═════ Material provided

(** X8. [deleteById id] keeps exactly the nodes whose id is not [id] and
    the edges that neither are [id] nor touch it, drops the selection and
    the history, and leaves no dangling edge behind when there was none. *)
Theorem deleteById_removes_attached (id : string) (st : AppState) :
  let st' := deleteById id st in
  (∀ n, n ∈ nodes st' ↔ n ∈ nodes st ∧ n_id n ≠ id) ∧
  (∀ e, e ∈ edges st' ↔
        e ∈ edges st ∧ e_id e ≠ id ∧ source e ≠ id ∧ target e ≠ id) ∧
  (Resolved st → Resolved st') ∧
  selectedId st' = None ∧ selectedIds st' = [] ∧ history st' = [].
Proof.
  intros st'.
  assert (∀ n, n ∈ nodes st' ↔ n ∈ nodes st ∧ n_id n ≠ id) as Hns.
  { intros n. subst st'. simpl. rewrite !list_elem_of_In, filter_In.
    rewrite negb_true_iff, String.eqb_neq. done. }
  assert (∀ e, e ∈ edges st' ↔
               e ∈ edges st ∧ e_id e ≠ id ∧ source e ≠ id ∧ target e ≠ id)
    as Hes.
  { intros e. subst st'. simpl. rewrite !list_elem_of_In, filter_In.
    rewrite !andb_true_iff, !negb_true_iff, !String.eqb_neq. tauto. }
  split_and!; try done.
  intros Hres.
  refine (Resolved_filter (fun x => negb (String.eqb x id)) st
            (nodes st') (edges st') Hres _ _).
  - intros n. rewrite Hns, negb_true_iff, String.eqb_neq. done.
  - intros e He. apply Hes in He as (? & _ & ? & ?).
    rewrite !negb_true_iff, !String.eqb_neq. done.
Qed.

Lemma deleteById_removes_attached_witness :
  Resolved (deleteById "T1" recordedState) ∧
  edges (deleteById "T1" recordedState) = [].
Proof.
  split; [|reflexivity].
  apply (proj1 (proj2 (proj2 (deleteById_removes_attached "T1" recordedState)))).
  intros e He. simpl in He.
  apply elem_of_cons in He as [->|He];
    [|apply list_elem_of_singleton in He as ->]; simpl;
    split; in_list.
Defined.

(** X9. The Delete key with nothing selected changes nothing, the history
    included.  With a selection it keeps exactly the nodes that are not
    selected and the edges that neither are selected nor touch a selected
    id, drops selection and history, and leaves no dangling edge behind
    when there was none. *)
Theorem deleteSelected_removes_attached (st : AppState) :
  let st' := deleteSelected st in
  (selectedIds st = [] → st' = st) ∧
  (selectedIds st ≠ [] →
   (∀ n, n ∈ nodes st' ↔ n ∈ nodes st ∧ (n_id n ∉ selectedIds st)) ∧
   (∀ e, e ∈ edges st' ↔
         e ∈ edges st ∧ (e_id e ∉ selectedIds st) ∧
         (source e ∉ selectedIds st) ∧ (target e ∉ selectedIds st)) ∧
   (Resolved st → Resolved st') ∧
   selectedIds st' = [] ∧ history st' = []).
Proof.
  intros st'. subst st'. unfold deleteSelected.
  destruct (selectedIds st) as [|x l] eqn:E; [done|].
  split; [done|]. intros _.
  set (sel := list_to_set (x :: l) : gset string).
  assert (∀ y, negb (bool_decide (y ∈ sel)) = true ↔ y ∉ x :: l) as Hsel.
  { intros y. rewrite negb_true_iff, bool_decide_eq_false. subst sel.
    by rewrite elem_of_list_to_set. }
  set (st' := clearHistory _).
  assert (∀ n, n ∈ nodes st' ↔ n ∈ nodes st ∧ (n_id n ∉ x :: l)) as Hns.
  { intros n. subst st'. simpl. by rewrite elem_of_List_filter, Hsel. }
  assert (∀ e, e ∈ edges st' ↔
               e ∈ edges st ∧ (e_id e ∉ x :: l) ∧
               (source e ∉ x :: l) ∧ (target e ∉ x :: l)) as Hes.
  { intros e. subst st'. simpl.
    rewrite elem_of_List_filter, !andb_true_iff, !Hsel. tauto. }
  split_and!; try done.
  intros Hres.
  refine (Resolved_filter (fun y => negb (bool_decide (y ∈ sel))) st
            (nodes st') (edges st') Hres _ _).
  - intros n. by rewrite Hns, Hsel.
  - intros e He. apply Hes in He as (? & _ & ? & ?). by rewrite !Hsel.
Qed.

Lemma deleteSelected_removes_attached_witness :
  deleteSelected recordedState = recordedState ∧
  history (deleteSelected (set_selectedIds ["P2"] recordedState)) = [].
Proof.
  split.
  - apply (proj1 (deleteSelected_removes_attached recordedState)).
    reflexivity.
  - apply (proj2 (deleteSelected_removes_attached
                    (set_selectedIds ["P2"] recordedState))).
    simpl. discriminate.
Defined.
Lemma upload_failures_are_http_errors_witness :
  upload_file idle_host repo {| filename := None; data := [] |} None false
              None None (Some "u-1") initial_world
  = (Raise (HTTPException 500
       "An unexpected error occurred: 'NoneType' object has no attribute 'split'"),
     initial_world).
Proof.
  apply (upload_failures_are_http_errors idle_host repo
           {| filename := None; data := [] |} None false None None
           (Some "u-1") initial_world).
  - vm_compute. discriminate.
  - reflexivity.
Defined.

Lemma upload_drops_what_it_cached_witness :
  cache (snd (upload_file idle_host repo scan_png None false None
                          (Some "c-1") (Some "u-1") initial_world))
    !! PartialResultCache.make_key (fmt (filename scan_png)) "ocr" = None.
Proof.
  refine (proj2 (upload_drops_what_it_cached idle_host repo scan_png None
                   false None (Some "c-1") (Some "u-1") initial_world
                   _ _ _) "ocr").
  - vm_compute. reflexivity.
  - discriminate.
Defined.

Lemma tabular_analysis_skips_extraction_witness :
  upload_file idle_host repo table_csv (Some "summary") false None
              (Some "c-1") (Some "u-1") initial_world
  = (Ok {| r_chat_id := "c-1"; r_filename := Some "table.csv";
           r_analysis_type := fmt (Some "summary");
           r_preview := PvEmptyList; r_content := Some UEmptyList;
           r_processing_metadata := Some [] |},
     {| cache := invalidate_for_upload "c-1" (Some "table.csv")
                   (cache initial_world);
        ticks := ticks initial_world; calls := calls initial_world;
        trace := trace initial_world |}).
Proof.
  apply (tabular_analysis_skips_extraction idle_host repo table_csv
           "table.csv" (Some "summary") false None (Some "c-1") (Some "u-1")
           "c-1" initial_world); try reflexivity.
  vm_compute. discriminate.
Defined.

Lemma live_data_keyword_bypasses_the_model_witness :
  answer_block healthy web_search [] None
               "What do you know about this file?" None
  = match answer web_search "What do you know about this file?" None None with
    | Ok response => Ok (Some response)
    | Raise _ => Ok (Some tavily_failed_message)
    end.
Proof.
  apply (live_data_keyword_bypasses_the_model healthy web_search [] None
           "What do you know about this file?" None "now").
  - vm_compute. tauto.
  - vm_compute. reflexivity.
  - discriminate.
  - reflexivity.
Defined.
(** One malformed date spoils the upcoming-holiday block for every
    holiday: the scan parses each date before it compares, so a single
    holiday whose date the parser rejects, wherever it stands in the list,
    makes every question with "upcoming" and "holiday" in it that comes to
    this block (no "salary", no "how many", none of "list", "show", "what")
    end in an exception, well-formed later holidays or not.  The pointer
    stays as it was. *)
Theorem malformed_date_breaks_upcoming last_employee today question h :
  In h holidays -> strptime (date h) = None ->
  Str.contains "upcoming" (Str.lower question) = true ->
  Str.contains "holiday" (Str.lower question) = true ->
  Str.contains "how many" (Str.lower question) = false ->
  Str.contains_any ["list"; "show"; "what"] (Str.lower question) = false ->
  Str.contains "salary" (Str.lower question) = false ->
  route last_employee today question = (Raised, last_employee).
Proof.
  intros Hin Hbad Hup Hhol Hmany Hlist Hsal.
  unfold retrieve_context, from_count_holidays, count_holidays,
    from_list_holidays, list_holidays, from_upcoming, upcoming_holiday.
  rewrite (salary_filter_wants_salary employee_df question Hsal).
  rewrite (normalize_has "holiday" question eq_refl Hhol).
  rewrite (normalize_has "upcoming" question eq_refl Hup).
  rewrite (normalize_lacks "how many" question Hmany).
  rewrite (normalize_lacks_any _ question Hlist).
  cbn [andb]. now rewrite (upcoming_scan_raises today h holidays None None Hin Hbad).
Qed.

End Outcomes.

Lemma none_only_from_empty_context_witness :
  fst (Sample.route None Sample.today "attendance policy") = NoneValue.
Proof.
  apply (none_only_from_empty_context Sample.employees Sample.holidays
           Sample.strptime Sample.similarity_search).
  repeat split.
Defined.

Lemma malformed_date_breaks_upcoming_witness :
  let bad := mkHoliday "Founders Day" "31st March" "Tuesday" in
  retrieve_context Sample.employees (Sample.holidays ++ [bad])%list
    Sample.strptime Sample.similarity_search (Some Sample.ravi) Sample.today
    "Upcoming holiday?" = (Raised, Some Sample.ravi).
Proof.
  intros bad.
  apply (malformed_date_breaks_upcoming Sample.employees
           (Sample.holidays ++ [bad])%list Sample.strptime
           Sample.similarity_search (Some Sample.ravi) Sample.today
           "Upcoming holiday?" bad); try reflexivity.
  apply in_or_app. right. now left.
Defined.

(** ** Looking up an employee *)

Module LookupFacts.

Lemma find_none_iff {A} (f : A -> bool) l :
  find f l = None <-> Forall (fun x => f x = false) l.
Proof.
  induction l as [|x l IH]; simpl.
  - split; [constructor | reflexivity].
  - destruct (f x) eqn:E.
    + split; [discriminate|]. intros H. inversion H; congruence.
    + rewrite IH. split; [now constructor | now inversion 1].
Qed.

Lemma find_some_iff {A} (f : A -> bool) l x :
  find f l = Some x <->
  exists l1 l2, l = (l1 ++ x :: l2)%list /\ f x = true /\
                Forall (fun y => f y = false) l1.
Proof.
  split.
  - induction l as [|y l IH]; simpl; [discriminate|].
    destruct (f y) eqn:E.
    + intros [= ->]. exists [], l. auto.
    + intros H. destruct (IH H) as (l1 & l2 & -> & Hx & Hl1).
      exists (y :: l1), l2. auto.
  - intros (l1 & l2 & -> & Hx & Hl1).
    induction Hl1 as [|y l1 Hy _ IH]; simpl; [now rewrite Hx | now rewrite Hy].
Qed.

Lemma lstrip_lower : forall s, Str.lstrip (Str.lower s) = Str.lower (Str.lstrip s).
Proof.
  induction s as [|x s IH]; simpl; [reflexivity|].
  rewrite CharFacts.isspace_lower. now destruct (Char.isspace x).
Qed.

Lemma rstrip_lower : forall s, Str.rstrip (Str.lower s) = Str.lower (Str.rstrip s).
Proof.
  induction s as [|x s IH]; simpl; [reflexivity|].
  rewrite CharFacts.isspace_lower, IH.
  replace (Str.is_empty (Str.lower (Str.rstrip s)))
    with (Str.is_empty (Str.rstrip s)) by now destruct (Str.rstrip s).
  now destruct (Char.isspace x && Str.is_empty (Str.rstrip s)).
Qed.

(** Lower-casing and stripping can be done in either order. *)
Lemma strip_lower s : Str.strip (Str.lower s) = Str.lower (Str.strip s).
Proof. unfold Str.strip. now rewrite lstrip_lower, rstrip_lower. Qed.

End LookupFacts.

Section Lookups.

Variable employee_df : list Employee.
Variable holidays : list Holiday.
Variable strptime : string -> option datetime.
Variable similarity_search : string -> nat -> list string.

Local Abbreviation route :=
  (retrieve_context employee_df holidays strptime similarity_search).
Local Abbreviation reaches_ids := (reaches_id employee_df holidays strptime).

Lemma by_id_unknown n :
  (forall e, In e employee_df -> Emp_ID e <> n) -> by_id employee_df n = None.
Proof.
  intros H. apply LookupFacts.find_none_iff, Forall_forall.
  intros e He. apply Z.eqb_neq. now apply H.
Qed.


(** The ID scan passes over the words that are no known ID. *)
Lemma id_scan_skips rest : forall pre,
  Forall (not_a_known_id employee_df) pre ->
  id_scan employee_df (pre ++ rest)%list = id_scan employee_df rest.
Proof.
  induction pre as [|w pre IH]; intros H; [reflexivity|].
  inversion H as [|? ? Hw Hpre]; subst. simpl.
  destruct Hw as [Hw | (m & Hm & Hno)].
  - rewrite Hw. now apply IH.
  - rewrite Hm, (by_id_unknown _ Hno).
    destruct (Str.isdigit w); now apply IH.
Qed.

Lemma id_match_falls q :
  Forall (not_a_known_id employee_df) (Str.split q) ->
  id_match employee_df q = Fallthrough.
Proof.
  intros H. unfold id_match.
  rewrite <- (app_nil_r (Str.split q)). now rewrite id_scan_skips.
Qed.


(** The name block answers for the first employee, in table order, whose
    name occurs in the question, in any letter case: a question that
    reaches the ID block, has no known ID among its words and has the name
    of [emp] in it is answered about [emp], and the pointer is set to
    [emp], unless the name of an employee earlier in the table also occurs
    in it.  The name is taken to have no blanks around it. *)
Theorem name_lookup_first_in_table
    last_employee today question before name after rows1 emp rows2 :
  reaches_ids today (normalize question) = true ->
  Forall (not_a_known_id employee_df) (Str.split (normalize question)) ->
  question = before ++ name ++ after ->
  same_letters name (Emp_Name emp) ->
  Str.strip (Emp_Name emp) = Emp_Name emp ->
  employee_df = (rows1 ++ emp :: rows2)%list ->
  Forall (fun e => Str.contains (Str.lower (Emp_Name e)) (normalize question)
                   = false) rows1 ->
  route last_employee today question =
  (Text (employee_field_response emp (normalize question)), Some emp).
Proof.
  intros Hr Hids Hq Hname Hstrip Hdf Hrows.
  rewrite route_from_id by assumption.
  unfold from_id. rewrite (id_match_falls _ Hids).
  unfold from_name, name_match.
  assert (Hfound : Str.contains (Str.lower (Emp_Name emp)) (normalize question)
                   = true).
  { apply StrMore.contains_strip_stripped.
    - now rewrite LookupFacts.strip_lower, Hstrip.
    - rewrite Hq, !StrFacts.lower_app, (same_letters_lower _ _ Hname).
      apply StrFacts.contains_mid. }
  replace (find _ employee_df) with (Some emp); [reflexivity|].
  symmetry. apply LookupFacts.find_some_iff. now exists rows1, rows2.
Qed.

End Lookups.


Lemma name_lookup_first_in_table_witness :
  Sample.route None Sample.today "Email of MEENA iyer and Ravi Kumar (id 103?)" =
  (Text "Ravi Kumar's email is ravi.kumar@example.com.", Some Sample.ravi).
Proof.
  apply (name_lookup_first_in_table
           Sample.employees Sample.holidays Sample.strptime
           Sample.similarity_search None Sample.today
           "Email of MEENA iyer and Ravi Kumar (id 103?)"
           "Email of MEENA iyer and " "Ravi Kumar" " (id 103?)"
           [Sample.asha] Sample.ravi [Sample.meena]).
  - vm_compute; reflexivity.
  - assert (E : Str.split
                  (normalize "Email of MEENA iyer and Ravi Kumar (id 103?)") =
                ["email"; "of"; "meena"; "iyer"; "and"; "ravi"; "kumar";
                 "(id"; "103?)"]) by (vm_compute; reflexivity).
    rewrite E.
    repeat (apply Forall_cons; [left; vm_compute; reflexivity|]).
    apply Forall_nil.
  - reflexivity.
  - repeat (constructor; [left; reflexivity|]). constructor.
  - reflexivity.
  - reflexivity.
  - repeat (apply Forall_cons; [vm_compute; reflexivity|]). apply Forall_nil.
Defined.

(** ** Naming a holiday *)

Module WordFacts.
(* ===== verification/Prelude.v ===== *)
(** * TartineFS: a verification development

    TartineFS is a pooled file system.  Files start append-only (a log of
    chunks) and can be converted, once, to randomly writable ones (extents).
    Chunks are placed on the disks of a pool by weighted rendezvous hashing;
    metadata goes through a replicated write-ahead log.  The workspace has a
    core that is shared with a kernel module ([tartine-kcore]), the types
    ([tartine-proto]), the storage layer ([tartine-core]), the metadata layer
    ([tartine-meta]) and a FUSE front end ([tartine-fuse], [tartined],
    [tartinectl]).

    ** The files and what they model (all paths under [src/crates/])

    - [Prelude]: results with a panic outcome, the state-and-error monad [io],
      [w]-bit arithmetic, bytes and little-endian numbers, list lemmas,
      tactics and hint databases.  Models no code of the repository.
    - [Proto] ([tartine-proto/src/lib.rs]): the shared types, one Inductive or
      Record per enum or struct, with the well-formedness that Rust's types
      give for free (widths, valid UTF-8).  A [HashMap] is a [gmap]; the order
      it iterates in is the class [HashIter], about which only what the
      standard library promises is assumed, and theorems hold for every
      instance.
    - [KWritePath] ([tartine-kcore/src/write_path.rs]): the state machine of a
      file's mode, over the integers of the C interface.
    - [KHash] ([hash.rs]), [KScore] and [KPlacement] ([placement.rs], the same
      crate): FNV-1a; the fixed-point logarithm and the score; the selection
      loops, the redundancy slots and the C entry points.
    - [Crc32c], [Disk], [Framing], [Segment] ([tartine-core/src/crc32c.rs],
      [disk.rs], [segment.rs]): the checksum; the [Disk] trait as the class
      [Disk] with the laws [DiskLaws] its clients use, and [FileDisk] and
      [Arc] as instances over a model of files with write caches (a file has
      the image that reads see and the one on stable storage, and only a sync
      that succeeds makes them agree for certain) in which a device may fail
      in the middle of a write; the scanning argument that segment log and
      write-ahead log share; the segment log.
    - [CorePlacement], [RedundancySpec] ([tartine-core/src/placement.rs],
      [redundancy_spec.rs]): placement over a pool map; the text form of a
      redundancy policy.
    - [Wal], [Codec], [CodecType], [Replicator] ([tartine-meta/src/wal.rs],
      [codec.rs], [lib.rs]): frames, the binary encoding of operations and
      inodes and what its decoders can return, the two-disk commit.
    - [Redb], [Store], [StoreSpec], [StoreRefine], [StoreRecovery],
      [StoreTorn], [StoreReads] ([tartine-meta/src/store.rs]): the database as
      a parameter, the store, its abstract specification, and the proofs;
      [StoreTorn] is about what a log write that was cut short, or lost in
      part with the power, leaves for the next scan.
    - [FuseWritePath], [Ioctl] ([tartine-fuse/src/write_path.rs], [ioctl.rs]):
      the typed adapter of the state machine, the ioctl buffers.
    - [Pool] ([tartine-meta/src/pool.rs]): the pool, which joins placement,
      segments and the store.  [PoolSpec] says when disks hold a file's content,
      on stable storage, and what one replica's write keeps; [PoolRefine] has the invariant
      [pool_inv], the [course] of an operation (it stops while it writes data,
      or its metadata operation is refused or applied) and the [effect] of
      each under the invariant; [PoolFormat] creates a pool; [PoolLife] has the
      abstract file system [fs] and the refinement.  [PoolOpen] says what an
      opening makes of the disks; [PoolLogged] that every operation leaves the
      log holding the store's state, on stable storage, so that a reopened pool
      [answers] as before; [PoolSound] and [PoolReopen] what else holds as long
      as no extent is written: every chunk is in a run of synced records from
      the start of its disk, so a scan after a loss of power finds it;
      [PoolCrash] what a crash in the middle of an operation leaves.  [PoolLive] shows that a healthy pool refuses nothing;
      [PoolRuns] and [PoolCrashRuns] run the model.
    - [Fuse] ([tartine-fuse/src/lib.rs]): the callbacks with their errno codes.
      [FuseSpec] has requests as steps of the mount and their effect on the
      abstract file system, [FuseMount] what a mount promises, [FuseDir]
      directory listing in pages, [FuseRuns] runs.
    - [Ctl], [CtlMount] ([tartinectl/src/main.rs]): the control tool's
      commands, alone and on a mount.
    - [Daemon] ([tartined/src/main.rs]): the command line, and the choice
      between formatting and reopening.  [DaemonCrash] joins mount, pool and
      daemon: a request during which power is lost, and the next start.
    - [Testing], [KcoreTests], [CoreTests], [FuseTests], [MetaTests],
      [PoolTests]: the repository's own unit tests as programs of the model,
      which run them; a check of the definitions that does not depend on the
      theorems.

    ** State and operations

    Pure functions are Rocq functions.  A method that reads or changes a
    structure takes and returns it; one that also reaches disks runs in [io]
    over the pair of world and structure ([os_world * Pool] for the pool and the
    callbacks above it; a callback holds the pool's lock, so it is one step).
    A program's exit code is its error.  [?] is [let?] or [let!], an error
    is [Err] of the source's enum, and a panic ([unwrap], index out of range,
    [unreachable!], [assert!]) is the outcome [Panic], which theorems exclude
    or exhibit.  Integers are [Z] with the wrap-around of a release build
    written where the code can reach it ([as_u64], [wrap]).  A [Vec] is a
    list, bytes are [Byte.byte].

    ** What the theorems show

    - Placement: the selection is the top of a total ranking, independent of
      the candidates' order, and adding a disk moves data only onto it; slots
      are filled in order, with distinct disks that fit; the adapter over the
      pool map gives the same answer for every hash-table order; the score is
      positive, monotone and within 128 bits, and the logarithm is within two
      units in the last place.
    - Storage: the checksum is CRC-32C and detects every changed byte; a scan
      always returns, and what it returns is stored and checksummed; through
      any sequence of appends, torn appends, syncs and recoveries every
      acknowledged record is found again at its offset, and through losses of
      power every one that was synced.
    - Metadata: encoding round trips; the commit protocol, which ends on stable
      storage; the store refines
      the specification operation by operation, through crashes and
      reopenings, and so does a backup that takes over; reads return the
      abstract state.  Decoding any bytes gives well-typed operations.
    - Pool: under any operations, with devices that fail at any moment and
      whatever becomes of data that has not been synced, the pool shows a file
      system that the abstract one can reach, and reads return what was
      written.  As long as no operation has failed in the log, a pool opened
      again answers as before, and a crash at any byte of an operation, which
      takes with it any part of what had not been synced, leaves it done or
      failed for the pool opened next, and done if it was acknowledged; if
      moreover no extent has been written, that pool has all that a pool is
      shown to have, and so has one that has lost its power and been reopened
      any number of times.  On devices that work, with room and enough disks, every
      operation that the file's mode allows succeeds.
    - Mount: whatever the kernel asks for, files stay, modes only advance, and
      until a file is writable its content only grows at the end; the answer to
      a write on every branch; a directory read in pages is listed completely
      and once.
    - Interfaces and programs: the redundancy text and ioctl round trips; the
      write-path adapter; what the control tool sets it shows; the daemon
      stopped, or without power, and started again mounts the same file system,
      and after a crash in the middle of a request one in which the request was served or not.
    - Behaviour that differs from what the comments promise or that loses
      data is stated and proved as such (the properties of kind error, and
      [neg_log2_q16_not_exact], [parse_count]): a refused conversion that makes
      the pool unreadable, a torn log write that makes every opening panic,
      extents overwritten after a restart, a format that was interrupted, and
      others.

    ** Termination, fuel and bounds

    Every definition is total.  The loops that are not structural are the two
    scans, which advance by at least a header per record; they run on fuel
    capacity / header + 2, and [Framing] proves that this is always enough, so
    the theorems about scans have no "if it returns".  The log and segment
    capacities are the source's constants.  The pool's theorems ask of an
    operation what [op_fits] says (and of a request [request_fits]): room in the
    log and in the address space, contents below 4 GiB where the code truncates
    a length, a policy with at least one slot; the runs show that these can be
    met, and the properties of kind error what happens without some of them.

    ** Parameters and assumptions

    [redb] is a third-party crate: the class [Redb] lists the operations the
    store calls and [RedbLaws] their documented behaviour; [RedbReliable]
    (no operation fails) is assumed only by the theorems about recovery, reads,
    the pool and what runs on it.
    An in-memory instance meets all of them and is what witnesses run on.  The
    laws of [Disk] are proved for [FileDisk].  A device that dies takes a
    prefix of one write and nothing after it.  When power is lost ([crashed])
    every byte that has not been synced, and the length of every file, becomes
    the cached or the durable one, each on its own, so acknowledged writes can
    be lost, torn and reordered up to the next sync; the creation of a file and
    the length it is created with are taken to be durable.  The life of the
    store alone ([store_durable]) is about the death of the process, which loses
    no cached data; [PoolCrash] is about the store under a loss of power.  A
    scan after a failed write may meet bytes of that write: the steps of
    [StoreRecovery] assume of what it accepts there only that it is a frame of
    some operation, and [PoolCrash] names the case, [misread], and shows one
    that occurs.  After such a write a history goes no further: what the log
    then shows need not be on stable storage ([replayed_not_durable]).  Theorems
    about reopening assume a readable disk.

    ** Not modelled

    The four unit tests that gather statistics of the placement over thousands
    of keys; Display texts and messages; the [From] instances of the error types, which
    are the [map_err]s of the model; the default of the database's path and the
    mount options in [tartined]; the panic handler of the kernel build; the C
    kernel module ([kernel/]), whose calls into the shared core are modelled at
    their C entry points.  [fuser]'s dispatch and [mount2], the kernel's path
    resolution and the [ioctl] system call are parameters.  Memory is taken to
    suffice, and two paths of a pool that name one file ([a] and [./a]) are not
    recognised as such. *)

From Stdlib Require Import ZArith Lia.
From Stdlib Require Export Init.Byte.
From Stdlib Require Strings.Byte.
From stdpp Require Export prelude list gmap fin_maps.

══════════

How to complete this task:
All that should be returned is the run of lines from the one with "about reopening assume a readable disk." to the last line of the material above, copied exactly.

Output of the exercise:
    about reopening assume a readable disk.

    ** Not modelled

    The four unit tests that gather statistics of the placement over thousands
    of keys; Display texts and messages; the [From] instances of the error types, which
    are the [map_err]s of the model; the default of the database's path and the
    mount options in [tartined]; the panic handler of the kernel build; the C
    kernel module ([kernel/]), whose calls into the shared core are modelled at
    their C entry points.  [fuser]'s dispatch and [mount2], the kernel's path
    resolution and the [ioctl] system call are parameters.  Memory is taken to
    suffice, and two paths of a pool that name one file ([a] and [./a]) are not
    recognised as such. *)

From Stdlib Require Import ZArith Lia.
From Stdlib Require Export Init.Byte.
From Stdlib Require Strings.Byte.
From stdpp Require Export prelude list gmap fin_maps.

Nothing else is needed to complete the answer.